▶ **Your assignment**
If a line in the records below contains the word "eexists", copy it.

######

(* ===== verification/DestinationLimits.v ===== *)
(** Rate limits per destination: [routing/announce/destination_announce_limit/] with its fixed and its growing
    table.

    A destination that announces faster than the target collects violations; with more than its grace it is
    blocked until the target and a penalty have passed since the last announce that was allowed. *)

From S2P Require Import LemireIndex Prelude Columns KeyedMap Routes RowTable.

(** [AnnounceRateLimit] of [interfaces/policy/common.rs] *)
Record AnnounceRateLimit := mkRateLimit { target_ms : Z; grace : Z; penalty_ms : Z }.

Record DestinationAnnounceLimit := mkEntry {
  last_allowed_announce_at : Z;
  blocked_until : Z;
  rate_violations : Z;
}.
Definition default_entry : DestinationAnnounceLimit := mkEntry 0 0 0.

Inductive DestinationAnnounceVerdict := Allowed | Blocked.
#[global] Instance DestinationAnnounceVerdict_eq_dec : EqDecision DestinationAnnounceVerdict.
Proof. solve_decision. Defined.
Inductive DestinationAnnounceObservation := Started (v : DestinationAnnounceVerdict) | Continued (v : DestinationAnnounceVerdict).
Inductive DestinationAnnounceLimitAdmission := WasRecorded | Untrackable.

Definition observe_existing (entry : DestinationAnnounceLimit) (now : Z) (limit : AnnounceRateLimit) :
    DestinationAnnounceVerdict * DestinationAnnounceLimit :=
  if (now <=? blocked_until entry)%Z then (Blocked, entry) else
  let interval_ms := saturating_sub now (last_allowed_announce_at entry) in
  let violations := if (interval_ms <? target_ms limit)%Z then saturating_add 16 (rate_violations entry) 1
                    else saturating_sub (rate_violations entry) 1 in
  if (grace limit <? violations)%Z then
    (Blocked,
     mkEntry (last_allowed_announce_at entry)
       (saturating_add 64 (saturating_add 64 (last_allowed_announce_at entry) (target_ms limit)) (penalty_ms limit)) violations)
  else (Allowed, mkEntry now (blocked_until entry) violations).

(** * The trait *)

Class DestinationAnnounceLimitTable (T : Type) := {
  dl_index_of : T → DestinationHash → run (option nat);
  dl_entries : T → run (list DestinationAnnounceLimit);
  dl_set_entry : T → nat → DestinationAnnounceLimit → run T;
  dl_insert : T → DestinationHash → DestinationAnnounceLimit → run (DestinationAnnounceLimitAdmission * T);
}.

Section operations.
Context {T : Type} `{DestinationAnnounceLimitTable T}.

Definition observe_with_continuity (t : T) (destination : DestinationHash) (now : Z) (limit : AnnounceRateLimit) :
    run (DestinationAnnounceObservation * T) :=
  found ← dl_index_of t destination;
  match found with
  | Some i =>
      entries ← dl_entries t;
      entry ← index entries i;
      let '(verdict, entry) := observe_existing entry now limit in
      t ← dl_set_entry t i entry;
      Done (Continued verdict, t)
  | None =>
      '(_, t) ← dl_insert t destination (mkEntry now 0 0);
      Done (Started Allowed, t)
  end.

Definition observe (t : T) (destination : DestinationHash) (now : Z) (limit : AnnounceRateLimit) :
    run (DestinationAnnounceVerdict * T) :=
  '(o, t) ← observe_with_continuity t destination now limit;
  Done (match o with Started v | Continued v => v end, t).
End operations.

(** * The contract *)

Record LimitRow := mkLimitRow { l_destination : DestinationHash; l_entry : DestinationAnnounceLimit }.

(** [dl_rep t cap rows]: [t] holds [rows] and takes new ones up to [cap]. *)
Class DestinationLimitLaws (T : Type) `{DestinationAnnounceLimitTable T} := {
  dl_rep : T → Z → list LimitRow → Prop;
  dl_index_of_ok : ∀ t cap rows d, dl_rep t cap rows →
    (∃ i r, dl_index_of t d = Done (Some i) ∧ rows !! i = Some r ∧ l_destination r = d)
    ∨ (dl_index_of t d = Done None ∧ d ∉ l_destination <$> rows);
  dl_entries_ok : ∀ t cap rows, dl_rep t cap rows → dl_entries t = Done (l_entry <$> rows);
  dl_set_entry_ok : ∀ t cap rows i r e, dl_rep t cap rows → rows !! i = Some r →
    ∃ t', dl_set_entry t i e = Done t' ∧ dl_rep t' cap (<[i := mkLimitRow (l_destination r) e]> rows);
  dl_insert_ok : ∀ t cap rows d e, dl_rep t cap rows → (d ∉ l_destination <$> rows) → (Z.of_nat (length rows) < cap)%Z →
    ∃ t', dl_insert t d e = Done (WasRecorded, t') ∧ dl_rep t' cap (rows ++ [mkLimitRow d e]);
}.

(** * The fixed table *)

Section fixed.
Context {MAX_ANNOUNCE_RATE_ENTRIES : nat}.
Abbreviation MAX := MAX_ANNOUNCE_RATE_ENTRIES.

Record FixedDestinationAnnounceLimitTable := mkFixedLimits {
  fd_len : nat;
  fd_destinations : list DestinationHash;
  fd_entries : list DestinationAnnounceLimit;
}.
Definition fixed_limits_default : FixedDestinationAnnounceLimitTable :=
  mkFixedLimits 0 (replicate MAX (replicate 16 0%Z)) (replicate MAX default_entry).

(** [for index in 1..len] *)
Fixpoint least_loop (entries : list DestinationAnnounceLimit) (todo i victim : nat) : run nat :=
  match todo with
  | O => Done victim
  | S todo =>
      e ← index entries i;
      v ← index entries victim;
      least_loop entries todo (S i)
        (if (last_allowed_announce_at e <? last_allowed_announce_at v)%Z then i else victim)
  end.
Definition least_recently_active (t : FixedDestinationAnnounceLimitTable) : run nat :=
  least_loop (fd_entries t) (fd_len t - 1) 1 0.

Definition fixed_limits_insert (t : FixedDestinationAnnounceLimitTable) (destination : DestinationHash)
    (entry : DestinationAnnounceLimit) : run (DestinationAnnounceLimitAdmission * FixedDestinationAnnounceLimitTable) :=
  if (MAX =? 0)%nat then Done (Untrackable, t) else
  '(i, len) ← (if (fd_len t <? MAX)%nat then Done (fd_len t, fd_len t + 1)
               else v ← least_recently_active t; Done (v, fd_len t));
  ds ← store (fd_destinations t) i destination;
  es ← store (fd_entries t) i entry;
  Done (WasRecorded, mkFixedLimits len ds es).

#[global] Instance fixed_limits : DestinationAnnounceLimitTable FixedDestinationAnnounceLimitTable := {|
  dl_index_of := λ t d, ds ← slice (fd_destinations t) 0 (fd_len t); Done (fst <$> list_find (λ c, c = d) ds);
  dl_entries := λ t, slice (fd_entries t) 0 (fd_len t);
  dl_set_entry := λ t i e, live ← slice (fd_entries t) 0 (fd_len t); _ ← store live i e;
    es ← store (fd_entries t) i e; Done (mkFixedLimits (fd_len t) (fd_destinations t) es);
  dl_insert := fixed_limits_insert;
|}.

Record fixed_limits_rep (t : FixedDestinationAnnounceLimitTable) (cap : Z) (rows : list LimitRow) : Prop := {
  fdr_cap : cap = Z.of_nat MAX;
  fdr_destinations : column MAX (fd_len t) (fd_destinations t) (l_destination <$> rows);
  fdr_entries : column MAX (fd_len t) (fd_entries t) (l_entry <$> rows);
}.

Lemma fixed_limits_len t cap rows : fixed_limits_rep t cap rows → fd_len t = length rows.
Proof. intros [_ Hd _]. apply column_length in Hd. by rewrite length_fmap in Hd. Qed.

Lemma fixed_limits_insert_ok t cap rows d e :
  fixed_limits_rep t cap rows → (Z.of_nat (length rows) < cap)%Z →
  ∃ t', fixed_limits_insert t d e = Done (WasRecorded, t') ∧ fixed_limits_rep t' cap (rows ++ [mkLimitRow d e]).
Proof.
  intros Hr Hlt. pose proof (fixed_limits_len t cap rows Hr) as Hlen. destruct Hr as [-> Hd He]. unfold fixed_limits_insert.
  rewrite (proj2 (Nat.eqb_neq _ _)) by lia. rewrite (proj2 (Nat.ltb_lt _ _)) by lia. cbn [mbind run_bind].
  destruct (column_push MAX _ _ _ d Hd) as (ds & -> & Hd'); [lia|]. cbn [mbind run_bind].
  destruct (column_push MAX _ _ _ e He) as (es & -> & He'); [lia|]. cbn [mbind run_bind]. eexists. split; [done|].
  split; cbn; [done|rewrite fmap_app, Nat.add_1_r; done..].
Qed.

Lemma least_loop_ok (entries : list DestinationAnnounceLimit) todo i victim v :
  i + todo = length entries → entries !! victim = Some v →
  Forall (λ e, (last_allowed_announce_at v ≤ last_allowed_announce_at e)%Z) (take i entries) →
  ∃ k w, least_loop entries todo i victim = Done k ∧ entries !! k = Some w
    ∧ Forall (λ e, (last_allowed_announce_at w ≤ last_allowed_announce_at e)%Z) entries.
Proof.
  revert i victim v. induction todo as [|todo IH]; intros i victim v Hl Hv Hall; cbn [least_loop].
  { exists victim, v. split; [done|]. split; [done|]. rewrite take_ge in Hall by lia. done. }
  destruct (lookup_lt_is_Some_2 entries i) as [e He]; [lia|].
  rewrite (index_lookup _ _ _ He). cbn [mbind run_bind]. rewrite (index_lookup _ _ _ Hv). cbn [mbind run_bind].
  destruct (Z.ltb_spec (last_allowed_announce_at e) (last_allowed_announce_at v)).
  - apply (IH (S i) i e); [lia|done|]. rewrite (take_S_r _ _ _ He). apply Forall_app. split; [|repeat constructor; lia].
    eapply list.Forall_impl; [exact Hall|]. cbn. lia.
  - apply (IH (S i) victim v); [lia|done|]. rewrite (take_S_r _ _ _ He). apply Forall_app. split; [done|]. repeat constructor. lia.
Qed.

#[global] Instance fixed_limits_laws : DestinationLimitLaws FixedDestinationAnnounceLimitTable.
Proof.
  refine {| dl_rep := fixed_limits_rep |}.
  - intros t cap rows d [_ Hd _]. cbn. rewrite (column_slice _ _ _ _ Hd). cbn [mbind run_bind].
    destruct (list_find_key l_destination rows d) as [(i & r & -> & Hi)|[-> Hn]]; [left; by exists i, r|by right].
  - intros t cap rows [_ _ He]. by eapply column_slice.
  - intros t cap rows i r e Hr Hi. pose proof (fixed_limits_len t cap rows Hr) as Hlen. destruct Hr as [-> Hd He].
    pose proof (lookup_lt_Some _ _ _ Hi) as Hlt. cbn. rewrite (column_slice _ _ _ _ He). cbn [mbind run_bind].
    rewrite (store_done (l_entry <$> rows)) by (by rewrite length_fmap). cbn [mbind run_bind].
    destruct (column_store MAX _ _ _ i e He) as (es & -> & He'); [lia|]. cbn [mbind run_bind]. eexists. split; [done|].
    split; cbn; [done| |by rewrite list_fmap_insert]. rewrite (fmap_key_insert l_destination rows i r); done.
  - intros t cap rows d e Hr _ Hlt. by apply fixed_limits_insert_ok.
Defined.
End fixed.

(** * The growing table *)

Record HeapDestinationAnnounceLimitTable := mkHeapLimits {
  hd_destinations : list DestinationHash;
  hd_entries : list DestinationAnnounceLimit;
  hd_index : list Z;
}.
Definition heap_limits_default : HeapDestinationAnnounceLimitTable := mkHeapLimits [] [] LemireIndex.Heap.default.

Definition heap_limits_insert (t : HeapDestinationAnnounceLimitTable) (destination : DestinationHash)
    (entry : DestinationAnnounceLimit) : run (DestinationAnnounceLimitAdmission * HeapDestinationAnnounceLimitTable) :=
  let slot := length (hd_destinations t) in
  let ds := hd_destinations t ++ [destination] in
  index ← LemireIndex.Heap.heap_insert (hd_index t) slot ds;
  Done (WasRecorded, mkHeapLimits ds (hd_entries t ++ [entry]) index).

#[global] Instance heap_limits : DestinationAnnounceLimitTable HeapDestinationAnnounceLimitTable := {|
  dl_index_of := λ t d, LemireIndex.Heap.heap_get (hd_index t) d (hd_destinations t);
  dl_entries := λ t, Done (hd_entries t);
  dl_set_entry := λ t i e, es ← store (hd_entries t) i e; Done (mkHeapLimits (hd_destinations t) es (hd_index t));
  dl_insert := heap_limits_insert;
|}.

Record heap_limits_rep (t : HeapDestinationAnnounceLimitTable) (cap : Z) (rows : list LimitRow) : Prop := {
  hdr_cap : cap = u32_max;
  hdr_destinations : hd_destinations t = l_destination <$> rows;
  hdr_entries : hd_entries t = l_entry <$> rows;
  hdr_index : LemireIndex.Heap.heap_rep (hd_index t) (l_destination <$> rows);
}.

#[global] Instance heap_limits_laws : DestinationLimitLaws HeapDestinationAnnounceLimitTable.
Proof.
  refine {| dl_rep := heap_limits_rep |}.
  - intros t cap rows d [_ Hd _ Hix]. cbn. rewrite Hd.
    destruct (heap_get_ids (hd_index t) (l_destination <$> rows) d Hix) as [(i & E & Hi)|[E Hn]]; [left|by right].
    rewrite list_lookup_fmap in Hi. destruct (rows !! i) as [r|] eqn:Er; [|done]. injection Hi as Hi. by exists i, r.
  - intros t cap rows [_ _ He _]. cbn. by rewrite He.
  - intros t cap rows i r e [-> Hd He Hix] Hi. cbn. rewrite He, store_done by (rewrite length_fmap; by eapply lookup_lt_Some).
    cbn [mbind run_bind]. eexists. split; [done|].
    pose proof (fmap_key_insert l_destination rows i r (mkLimitRow (l_destination r) e) Hi eq_refl) as El.
    split; cbn; [done|by rewrite El|by rewrite list_fmap_insert|by rewrite El].
  - intros t cap rows d e [-> Hd He Hix] _ Hlt. cbn. unfold heap_limits_insert. rewrite Hd, He, length_fmap.
    destruct (heap_index_push (hd_index t) (l_destination <$> rows) d Hix) as (slots & E & Hix'); [by rewrite length_fmap|].
    rewrite length_fmap in E. unfold DestinationHash in *. rewrite E. cbn [mbind run_bind]. eexists. split; [done|]. split; cbn; rewrite ?fmap_app; done.
Defined.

######

▶ **Solution to this exercise**
  destruct (column_push MAX _ _ _ e He) as (es & -> & He'); [lia|]. cbn [mbind run_bind]. eexists. split; [done|].
    destruct (column_store MAX _ _ _ i e He) as (es & -> & He'); [lia|]. cbn [mbind run_bind]. eexists. split; [done|].
    cbn [mbind run_bind]. eexists. split; [done|].
    rewrite length_fmap in E. unfold DestinationHash in *. rewrite E. cbn [mbind run_bind]. eexists. split; [done|]. split; cbn; rewrite ?fmap_app; done.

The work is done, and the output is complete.